- **DIRECTIONS FOR THIS TASK**:
Which lines of the entries hold the string "significant"? Copy each one.

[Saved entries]

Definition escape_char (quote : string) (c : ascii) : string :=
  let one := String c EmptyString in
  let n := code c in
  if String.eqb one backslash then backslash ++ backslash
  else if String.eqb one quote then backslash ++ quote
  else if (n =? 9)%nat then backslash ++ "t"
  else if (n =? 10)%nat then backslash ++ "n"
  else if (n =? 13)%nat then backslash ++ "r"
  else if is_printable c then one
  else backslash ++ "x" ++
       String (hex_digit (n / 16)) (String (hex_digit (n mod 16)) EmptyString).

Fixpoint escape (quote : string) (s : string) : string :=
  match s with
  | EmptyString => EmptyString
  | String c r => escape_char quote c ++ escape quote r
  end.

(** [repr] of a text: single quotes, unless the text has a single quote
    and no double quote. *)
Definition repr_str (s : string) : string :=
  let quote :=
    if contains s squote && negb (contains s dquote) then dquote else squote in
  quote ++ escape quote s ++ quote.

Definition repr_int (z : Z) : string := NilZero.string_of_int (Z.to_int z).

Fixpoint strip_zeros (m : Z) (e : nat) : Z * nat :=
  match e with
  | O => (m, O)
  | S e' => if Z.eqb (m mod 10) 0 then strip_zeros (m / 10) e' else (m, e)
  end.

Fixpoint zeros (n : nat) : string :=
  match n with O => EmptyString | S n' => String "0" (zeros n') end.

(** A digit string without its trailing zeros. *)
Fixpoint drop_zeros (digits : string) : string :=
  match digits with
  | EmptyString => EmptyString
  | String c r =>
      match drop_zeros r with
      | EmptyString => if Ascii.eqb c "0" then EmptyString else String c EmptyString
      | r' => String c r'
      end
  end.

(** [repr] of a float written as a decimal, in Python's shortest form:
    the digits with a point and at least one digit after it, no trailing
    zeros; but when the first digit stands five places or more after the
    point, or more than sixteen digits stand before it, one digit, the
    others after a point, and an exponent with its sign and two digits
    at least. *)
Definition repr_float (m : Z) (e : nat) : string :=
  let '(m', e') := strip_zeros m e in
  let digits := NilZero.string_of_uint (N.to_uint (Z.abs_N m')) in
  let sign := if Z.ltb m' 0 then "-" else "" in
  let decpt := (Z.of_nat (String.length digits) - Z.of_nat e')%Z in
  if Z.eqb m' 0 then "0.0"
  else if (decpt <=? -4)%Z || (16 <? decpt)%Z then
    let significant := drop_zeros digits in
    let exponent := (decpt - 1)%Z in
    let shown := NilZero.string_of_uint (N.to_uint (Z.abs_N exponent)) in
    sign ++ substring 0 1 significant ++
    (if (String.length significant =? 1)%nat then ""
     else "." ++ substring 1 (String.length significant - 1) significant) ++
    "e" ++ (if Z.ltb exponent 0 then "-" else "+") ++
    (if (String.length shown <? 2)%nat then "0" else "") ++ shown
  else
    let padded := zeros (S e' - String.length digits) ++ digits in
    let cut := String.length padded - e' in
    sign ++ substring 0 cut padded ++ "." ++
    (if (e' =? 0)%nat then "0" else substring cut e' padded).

- **WRITTEN REPLY**:
    let significant := drop_zeros digits in
    sign ++ substring 0 1 significant ++
    (if (String.length significant =? 1)%nat then ""
     else "." ++ substring 1 (String.length significant - 1) significant) ++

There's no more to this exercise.